The Alabama Manufactured Housing Commission (AMHC) serves as the state agency enforcing the manufactured building (modular) program construction standards. Modular plan submittals must comply with the 2021 IBC (effective April 1, 2023), and modular installers must complete an AMHC course and certification. With the program's approval, your local jurisdiction permits the site work — foundation, utilities, zoning.
Can I build an ADU in Alabama?
It depends on your city — there's no statewide law. Huntsville amended its zoning in June 2024 to allow ADUs in R-1, R-1A, and R-1B districts (detached units typically up to 800 sq ft, with no owner-occupancy requirement). Birmingham permits ADUs up to 1,200 sq ft or 50% of the main home, though not yet in all residential districts, and is working on a clearer ordinance. Confirm your specific city/county.
What changes for a Gulf-Coast Alabama project?
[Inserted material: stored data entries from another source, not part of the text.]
(** What holds of the jobs in every reachable state. *)
Record JobInv (s : State) : Prop := mkJobInv {
  job_calls : map snd (calls s) = count_down (N.to_nat (currentJob s));
  job_controller :
    currentAbort s = if (currentJob s =? 0)%N then None else Some (currentJob s);
  job_aborted_bound :
    forall j, In j (aborted s) -> (1 <= j <= currentJob s)%N;
  job_superseded :
    forall j, (1 <= j < currentJob s)%N -> In j (aborted s);
  job_pending_bound :
    forall j, In j (job_ids (pending s)) -> (1 <= j <= currentJob s)%N;
  job_pending_nodup : NoDup (job_ids (pending s));
  job_flag :
    isProcessing s = existsb (N.eqb (currentJob s)) (job_ids (pending s))
}.

(** An event that the repository's stub can produce: its processing calls
    fulfil or are cancelled. *)
Definition stub_like (e : Event) : bool :=
  match e with
  | Settle _ (Processed (Rejected x)) => name_is x "AbortError"
  | _ => true
  end.

(** Every object URL made so far is accounted for, and none was revoked
    twice. *)
Record Released (s : State) : Prop := mkReleased {
  rel_nodup : NoDup (revoked s);
  rel_cover :
    forall u, (u < objectUrls s)%N ->
              In u (previews s) \/ In u (temp_urls (pending s)) \/ In u (revoked s)
}.

(* ================================================================== *)
(** ** Notions used to state the properties of the stub's text *)
(* ================================================================== *)

(** ['0'] to ['9'] *)
Definition is_digit (c : ascii) : bool :=
  (48 <=? nat_of_ascii c)%nat && (nat_of_ascii c <=? 57)%nat.

Fixpoint all_digits (s : string) : bool :=
  match s with
  | EmptyString => true
  | String c s' => is_digit c && all_digits s'
  end.

(* ================================================================== *)
(** * Properties *)
(* ================================================================== *)

(** ** The job sequencer *)

Local Ltac run_monad :=
  cbv [exec bind ret get modify when setResult setError setIsProcessing
       Sudoku.handleImage_settled Monolith.handleFiles_processed settled];
  cbn [snd fst].

(** A stale job that succeeds leaves the whole state as it was. *)
Lemma stale_success_discarded (jobId : N) (res : string) (s : State) :
  jobId <> currentJob s ->
  exec (settled jobId (Fulfilled res)) s = s.
Proof.
  intros Hstale. run_monad.
  apply N.eqb_neq in Hstale. rewrite Hstale. cbn. rewrite Hstale. reflexivity.
Qed.

(** So does a stale job that was cancelled. *)
Lemma stale_cancellation_discarded (jobId : N) (e : Thrown) (s : State) :
  jobId <> currentJob s ->
  name_is e "AbortError" = true ->
  exec (settled jobId (Rejected e)) s = s.
Proof.
  intros Hstale Habort. run_monad.
  apply N.eqb_neq in Hstale. rewrite Habort. cbn. rewrite Hstale. reflexivity.
Qed.

(** The [catch] branch has no such guard: whatever the job, a failure other
    than a cancellation is written to [error]. *)
Lemma failure_sets_error (jobId : N) (e : Thrown) (s : State) :
  name_is e "AbortError" = false ->
  error (exec (settled jobId (Rejected e)) s) = message_or e "Image processing error".
Proof.
  intros Hother. run_monad. rewrite Hother. cbn.
  destruct (jobId =? currentJob s)%N; reflexivity.
Qed.

(** C2.  When the processing call rejects with a cancellation (a thrown
    value whose name is AbortError), the completion handler leaves the error
    state, and the result, exactly as they were; this holds for the page's
    [handleImage] and for the one-file uploader's [handleFiles]. *)
Theorem cancellation_sets_no_error (jobId : N) (e : Thrown) (s : State) :
  name_is e "AbortError" = true ->
  error (exec (Sudoku.handleImage_settled jobId (Rejected e)) s) = error s
  /\ result (exec (Sudoku.handleImage_settled jobId (Rejected e)) s) = result s
  /\ error (exec (Monolith.handleFiles_processed jobId (Rejected e)) s) = error s
  /\ result (exec (Monolith.handleFiles_processed jobId (Rejected e)) s) = result s.
Proof.
  intros Habort. run_monad. rewrite Habort. cbn.
  destruct (jobId =? currentJob s)%N; cbn; auto.
Qed.

Lemma cancellation_sets_no_error_witness :
  let e := DOMException "Aborted" "AbortError" in
  let s := with_error "an earlier error" init in
  name_is e "AbortError" = true
  /\ error (exec (Sudoku.handleImage_settled 1 (Rejected e)) s) = error s.
Proof.
  cbv zeta. split; [reflexivity|].
  apply (cancellation_sets_no_error 1 (DOMException "Aborted" "AbortError")
           (with_error "an earlier error" init)).
  reflexivity.
Defined.

(** C8.  Whatever way a job completes (success, cancellation or failure),
    the processing flag afterwards is [false] when the job's id equals the
    current job counter and is otherwise what it was: the completion of a
    superseded job never clears it. *)
Theorem processing_flag_cleared_only_by_current_job
    (jobId : N) (r : Settled string) (s : State) :
  isProcessing (exec (settled jobId r) s)
  = if (jobId =? currentJob s)%N then false else isProcessing s.
Proof.
  run_monad. destruct r as [res | e].
  - destruct (jobId =? currentJob s)%N eqn:E; cbn; rewrite ?E; reflexivity.
  - destruct (name_is e "AbortError"); cbn;
      destruct (jobId =? currentJob s)%N eqn:E; cbn; reflexivity.
Qed.

(** ** The stub *)

Definition AbortError : Thrown := DOMException "Aborted" "AbortError".

(** A settled promise stays as it is. *)
Lemma tick_settled (w : Wait) (t : Tick) (o : Settled unit) :
  outcome w = Some o -> outcome (tick w t) = Some o.
Proof.
  destruct w as [c tm l sg oc]; cbn. intros ->.
  destruct t as [ms|]; cbn.
  - destruct tm as [due|]; cbn; [|reflexivity].
    destruct (due <=? c + ms)%N; reflexivity.
  - destruct sg as [[|]|]; try reflexivity.
    destruct l; reflexivity.
Qed.

Lemma ticks_settled (ts : list Tick) (w : Wait) (o : Settled unit) :
  outcome w = Some o -> outcome (fold_left tick ts w) = Some o.
Proof.
  revert w. induction ts as [|t ts IH]; intros w Ho; cbn; [exact Ho|].
  apply IH. now apply tick_settled.
Qed.

Lemma elapsed_app (ts : list Tick) (t : Tick) :
  elapsed (ts ++ [t])
  = match t with Elapse ms => (elapsed ts + ms)%N | Abort => elapsed ts end.
Proof. unfold elapsed. rewrite fold_left_app. reflexivity. Qed.

(** While nobody aborts, the promise is pending until 900 ms have passed and
    fulfilled from then on. *)
Lemma ticks_without_abort (sig : option bool) (ts : list Tick) :
  sig <> Some true ->
  forallb (fun t => negb (is_Abort t)) ts = true ->
  fold_left tick ts (executor sig)
  = mkWait (elapsed ts)
           (if (900 <=? elapsed ts)%N then None else Some 900%N)
           (match sig with Some _ => true | None => false end)
           sig
           (if (900 <=? elapsed ts)%N then Some (Fulfilled tt) else None).
Proof.
  intros Hsig. induction ts as [|t ts IH] using rev_ind; intros Hts.
  - destruct sig as [[|]|]; [congruence| |]; reflexivity.
  - rewrite forallb_app in Hts. apply andb_true_iff in Hts as [Hts Ht].
    rewrite fold_left_app, (IH Hts), elapsed_app. cbn.
    destruct t as [ms|]; [|discriminate]. cbn.
    destruct (900 <=? elapsed ts)%N eqn:E.
    + apply N.leb_le in E.
      assert (E' : (900 <=? elapsed ts + ms)%N = true) by (apply N.leb_le; lia).
      rewrite E'. reflexivity.
    + destruct (900 <=? elapsed ts + ms)%N; reflexivity.
Qed.
(** ** Temporary directories *)

(** The path [mkdtemp] settles on is a name of the draw joined to the
    temporary directory, and nothing is at that path. *)
Lemma mkdtemp_draw_fresh (dir suffix prefix : string) (names rest : list string)
    (o : OS) (p : string) :
  Os.mkdtemp_draw dir suffix prefix names o = Some (p, rest) ->
  Os.is_dir o p = false /\ Os.is_file o p = false
  /\ exists n, n ∈ names /\ p = PyPath.join dir (prefix +:+ n +:+ suffix).
Proof.
  induction names as [|n names IH]; simpl; [discriminate |].
  destruct (Os.is_dir o (PyPath.join dir (prefix +:+ n +:+ suffix))) eqn:Hd;
    simpl.
  - intros H. destruct (IH H) as (? & ? & m & ? & ?).
    repeat split; try assumption. exists m. split; [now right | assumption].
  - destruct (Os.is_file o (PyPath.join dir (prefix +:+ n +:+ suffix))) eqn:Hf.
    + intros H. destruct (IH H) as (? & ? & m & ? & ?).
      repeat split; try assumption. exists m. split; [now right | assumption].
    + intros H. injection H as <- <-.
      split; [exact Hd |]. split; [exact Hf |].
      exists n. split; [now left | reflexivity].
Qed.

Lemma mkdir_ok_inv (p : string) (st st' : State) :
  Os.mkdir p st = (Ok tt, st') ->
  self st' = self st /\ Os.is_dir (os st') p = true
  /\ os_atexit (os st') = os_atexit (os st).
Proof.
  unfold Os.mkdir. py_unfold. simpl.
  destruct (_ || _); [discriminate |].
  destruct (negb _); [discriminate |].
  intros H. injection H as <-. split; [reflexivity |]. split; [| reflexivity].
  unfold Os.is_dir, Os.resolve. simpl. apply bool_decide_eq_true. set_solver.
Qed.

(** Lines 96-102, when they run to their end: the working directory is
    the caller's, or a new one in the temporary directory of the system. *)
Lemma setup_working_dir_ok_inv (wd : string) (st st' : State) :
  setup_working_dir st = (Ok wd, st') ->
  working_dir (args (self st')) = Some wd
  /\ Os.is_dir (os st') wd = true
  /\ (working_dir (args (self st)) = Some wd /\ st' = st
      \/ working_dir (args (self st)) = None
         /\ remove_tmp_working_dir (self st') = true
         /\ Os.is_dir (os st) wd = false
         /\ Os.is_file (os st) wd = false
         /\ (exists n, n ∈ os_tmp (os st)
                       /\ wd = PyPath.join (os_tempdir (os st))
                                  ("oit-" +:+ n +:+ ".tmp"))
         /\ os_atexit (os st')
            = os_atexit (os st) ++ [remove_tmp_working_dir_cb]).
Proof.
  unfold setup_working_dir. rewrite bind_get_self.
  destruct (working_dir (args (self st))) as [d |] eqn:Hwd.
  - intros H. apply bind_ok_inv in H as ([] & s1 & Hdir & H).
    injection H as <- <-. unfold assert_dir, Os.isdir in Hdir.
    py_unfold. simpl in Hdir.
    destruct (Os.is_dir (os st) d) eqn:Hd; [| discriminate].
    injection Hdir as <-. split; [exact Hwd |]. split; [exact Hd |].
    left. now split.
  - intros H. apply bind_ok_inv in H as (d & s1 & Htmp & H).
    apply bind_ok_inv in H as ([] & s2 & E2 & H).
    apply bind_ok_inv in H as ([] & s3 & E3 & H).
    apply bind_ok_inv in H as ([] & s4 & E4 & H).
    injection H as <- <-.
    unfold Os.mkdtemp in Htmp. rewrite bind_get_os in Htmp.
    destruct (Os.mkdtemp_draw _ _ _ _ _) as [[p rest] |] eqn:Hdraw;
      [| discriminate].
    apply bind_ok_inv in Htmp as ([] & t1 & T1 & Htmp).
    apply bind_ok_inv in Htmp as ([] & t2 & T2 & Htmp).
    injection Htmp as <- <-.
    apply mkdtemp_draw_fresh in Hdraw as (Hnd & Hnf & n & Hn & Hp).
    apply mkdir_ok_inv in T2 as (S2 & D2 & A2).
    unfold modify_os in T1. injection T1 as <-.
    unfold modify_args, modify_self in E2, E3.
    unfold Os.atexit_register, modify_os in E4.
    injection E2 as <-. injection E3 as <-. injection E4 as <-. simpl in *.
    rewrite S2. simpl. split; [reflexivity |]. split; [exact D2 |].
    right. split; [reflexivity |]. split; [reflexivity |].
    split; [exact Hnd |]. split; [exact Hnf |].
    split; [exists n; now split |]. now rewrite A2.
Qed.

(** Lines 90-139, when they run to their end. *)
Lemma prepare_ok_inv (st st1 : State) (x : string * (string * string * string)) :
  prepare st = (Ok x, st1) ->
  exists (wd : string) (s : State),
    setup_working_dir st = (Ok wd, s)
    /\ workspace_ready wd st1
    /\ remove_tmp_working_dir (self st1) = remove_tmp_working_dir (self s).
Proof.
  unfold prepare. rewrite bind_get_self. intros H.
  apply bind_ok_inv in H as (g & s2 & Hg & H).
  assert (s2 = st) as ->.
  { destruct (group (args (self st))); [now injection Hg as _ <- |].
    rewrite bind_run in Hg. simpl in Hg. discriminate. }
  apply bind_ok_inv in H as ([] & s3 & Hmd & H).
  assert (s3 = st) as ->.
  { unfold assert_dir, Os.isdir in Hmd. py_unfold. simpl in Hmd.
    destruct (Os.is_dir _ _); [now injection Hmd as <- | discriminate]. }
  apply bind_ok_inv in H as (wd & s4 & Hwd & H).
  apply bind_ok_inv in H as ([] & s5 & Hws & H).
  apply bind_ok_inv in H as (dirs & s6 & Hloc & H).
  injection H as _ <-.
  exists wd, s4. split; [exact Hwd |].
  pose proof (setup_working_dir_ok_inv _ _ _ Hwd) as (Hargs & Hdir & _).
  pose proof (setup_workspace_ok_inv _ _ _ Hws) as (W & A & D & F).
  pose proof (preserves_setup_workspace remove_tmp_working_dir
                (fun _ _ => eq_refl) wd s4) as R5.
  rewrite Hws in R5. simpl in R5.
  pose proof (preserves_locate_group ws g s5) as W6.
  pose proof (preserves_locate_group args g s5) as A6.
  pose proof (preserves_locate_group remove_tmp_working_dir g s5) as R6.
  pose proof (adds_locate_group g s5) as O6.
  pose proof (adds_setup_workspace wd s4) as O5.
  rewrite Hloc in W6, A6, R6, O6. rewrite Hws in O5. simpl in *.
  split; [| congruence].
  split; [now rewrite A6, A |]. split.
  { rewrite W6, W. unfold workspace_of.
    now rewrite !(resolve_cwd (os s5) (os s6) _ (proj1 O6)). }
  split; [eapply is_dir_only_adds, is_dir_only_adds; eassumption |].
  split.
  - eapply Forall_impl; [exact D |]. intros d Hd.
    eapply is_dir_only_adds; eassumption.
  - eapply Forall_impl; [exact F |]. intros f Hf.
    eapply is_file_only_adds; eassumption.
Qed.

Lemma workspace_ready_from_group (yaml_load_group : string -> GroupConfig)
    (yaml_load_streams : string -> gmap string string)
    (g gd id rd wd : string) (st1 st' : State) :
  (with_Dir gd (initialize_group yaml_load_group g id rd);;
   finish_initialize yaml_load_streams gd) st1 = (Ok tt, st') ->
  workspace_ready wd st1 ->
  workspace_ready wd st'
  /\ remove_tmp_working_dir (self st') = remove_tmp_working_dir (self st1).
Proof.
  intros Hrun (A & W & D0 & D & F).
  pose proof (adds_from_group yaml_load_group yaml_load_streams g gd id rd st1)
    as O.
  pose proof (preserves_from_group ws
                (fun _ _ => eq_refl) (fun _ _ => eq_refl) (fun _ _ => eq_refl)
                (fun _ _ => eq_refl) (fun _ _ => eq_refl) (fun _ _ => eq_refl)
                (fun _ _ => eq_refl)
                yaml_load_group yaml_load_streams g gd id rd st1) as W'.
  pose proof (preserves_from_group (fun r => working_dir (args r))
                (fun _ _ => eq_refl) (fun _ _ => eq_refl) (fun _ _ => eq_refl)
                (fun _ _ => eq_refl) (fun _ _ => eq_refl) (fun _ _ => eq_refl)
                (fun _ _ => eq_refl)
                yaml_load_group yaml_load_streams g gd id rd st1) as A'.
  pose proof (preserves_from_group remove_tmp_working_dir
                (fun _ _ => eq_refl) (fun _ _ => eq_refl) (fun _ _ => eq_refl)
                (fun _ _ => eq_refl) (fun _ _ => eq_refl) (fun _ _ => eq_refl)
                (fun _ _ => eq_refl)
                yaml_load_group yaml_load_streams g gd id rd st1) as R'.
  rewrite Hrun in O, W', A', R'. simpl in *.
  split; [| exact R'].
  split; [now rewrite A' |]. split.
  { rewrite W', W. unfold workspace_of.
    now rewrite !(resolve_cwd (os st1) (os st') _ (proj1 O)). }
  split; [eapply is_dir_only_adds; eassumption |].
  split.
  - eapply Forall_impl; [exact D |]. intros d Hd.
    eapply is_dir_only_adds; eassumption.
  - eapply Forall_impl; [exact F |]. intros f Hf.
    eapply is_file_only_adds; eassumption.
Qed.

Lemma workspace_after_initialize
    (yaml_load_group : string -> GroupConfig)
    (yaml_load_streams : string -> gmap string string) (st st' : State) :
  initialized (self st) = false ->
  initialize yaml_load_group yaml_load_streams st = (Ok tt, st') ->
  exists wd : string, workspace_ready wd st'.
Proof.
  intros Hflag Hrun.
  destruct (initialize_ok_inv _ _ _ _ Hflag Hrun)
    as (g & gd & id & rd & st1 & Hprep & Hrest).
  destruct (prepare_ok_inv _ _ _ Hprep) as (wd & s & Hwd & Hready & _).
  exists wd.
  exact (proj1 (workspace_ready_from_group _ _ _ _ _ _ _ _ _ Hrest Hready)).
Qed.

(** X5: when [initialize] returns, the workspace is in place: the object
    names a working directory that exists, together with its directories
    [distgits], [distgits-diffs], [brew-logs] and [flags] and its files
    [debug.log] and [record.log]; the attributes [distgits_dir],
    [distgits_diff_dir], [brew_logs_dir], [flags_dir] and the two log paths
    are the joins of the working directory with these names, and the two
    log attributes are these files.  A working directory given by the
    caller is the one used. *)
Theorem initialize_sets_up_workspace
    (yaml_load_group : string -> GroupConfig)
    (yaml_load_streams : string -> gmap string string) (st st' : State) :
  initialized (self st) = false ->
  initialize yaml_load_group yaml_load_streams st = (Ok tt, st') ->
  exists wd : string,
    workspace_ready wd st'
    /\ (forall d, working_dir (args (self st)) = Some d -> wd = d).
Proof.
  intros Hflag Hrun.
  destruct (initialize_ok_inv _ _ _ _ Hflag Hrun)
    as (g & gd & id & rd & st1 & Hprep & Hrest).
  destruct (prepare_ok_inv _ _ _ Hprep) as (wd & s & Hwd & Hready & _).
  exists wd. split.
  - exact (proj1 (workspace_ready_from_group _ _ _ _ _ _ _ _ _ Hrest Hready)).
  - intros d Hd.
    destruct (setup_working_dir_ok_inv _ _ _ Hwd) as (_ & _ & [[H _] | [H _]]);
      congruence.
Qed.

Lemma initialize_sets_up_workspace_witness :
  initialized (self Demo.exclude_b) = false
  /\ Demo.init Demo.exclude_b = (Ok tt, snd (Demo.init Demo.exclude_b))
  /\ workspace_ready "/work" (snd (Demo.init Demo.exclude_b)).
Proof.
  assert (H1 : initialized (self Demo.exclude_b) = false) by reflexivity.
  assert (H2 : Demo.init Demo.exclude_b = (Ok tt, snd (Demo.init Demo.exclude_b)))
    by by_computation.
  split; [exact H1 |]. split; [exact H2 |].
  destruct (initialize_sets_up_workspace Demo.yaml_load_group
              Demo.yaml_load_streams Demo.exclude_b _ H1 H2) as (wd & Hready & Hwd).
  now rewrite <- (Hwd "/work" eq_refl).
Defined.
Wind and flood. Mobile and Baldwin counties carry high coastal design wind speeds, and FEMA flood zones require elevating to base flood (typically pilings). These are factory-order decisions — the unit must be engineered to the coastal wind and elevated, or it won't be insurable. PSL Modular configures both for coastal Alabama.
What about inland Alabama?
Inland (Birmingham, Huntsville, Montgomery) the drivers are tornado/high wind and summer heat — a robust structure and an efficient thermal envelope. There's effectively no snow. Seismic is generally low. PSL Modular sets the envelope from your site.
Is modular good for Huntsville's growth or the coast?
Yes on both. Huntsville's aerospace/defense boom drives strong housing and ADU demand (and its 2024 zoning change helps), while the Gulf Coast is a rental market that rewards fast, coastal-rated construction. The AMHC-approved unit clears the building; your work is local zoning and (on the coast) wind/flood.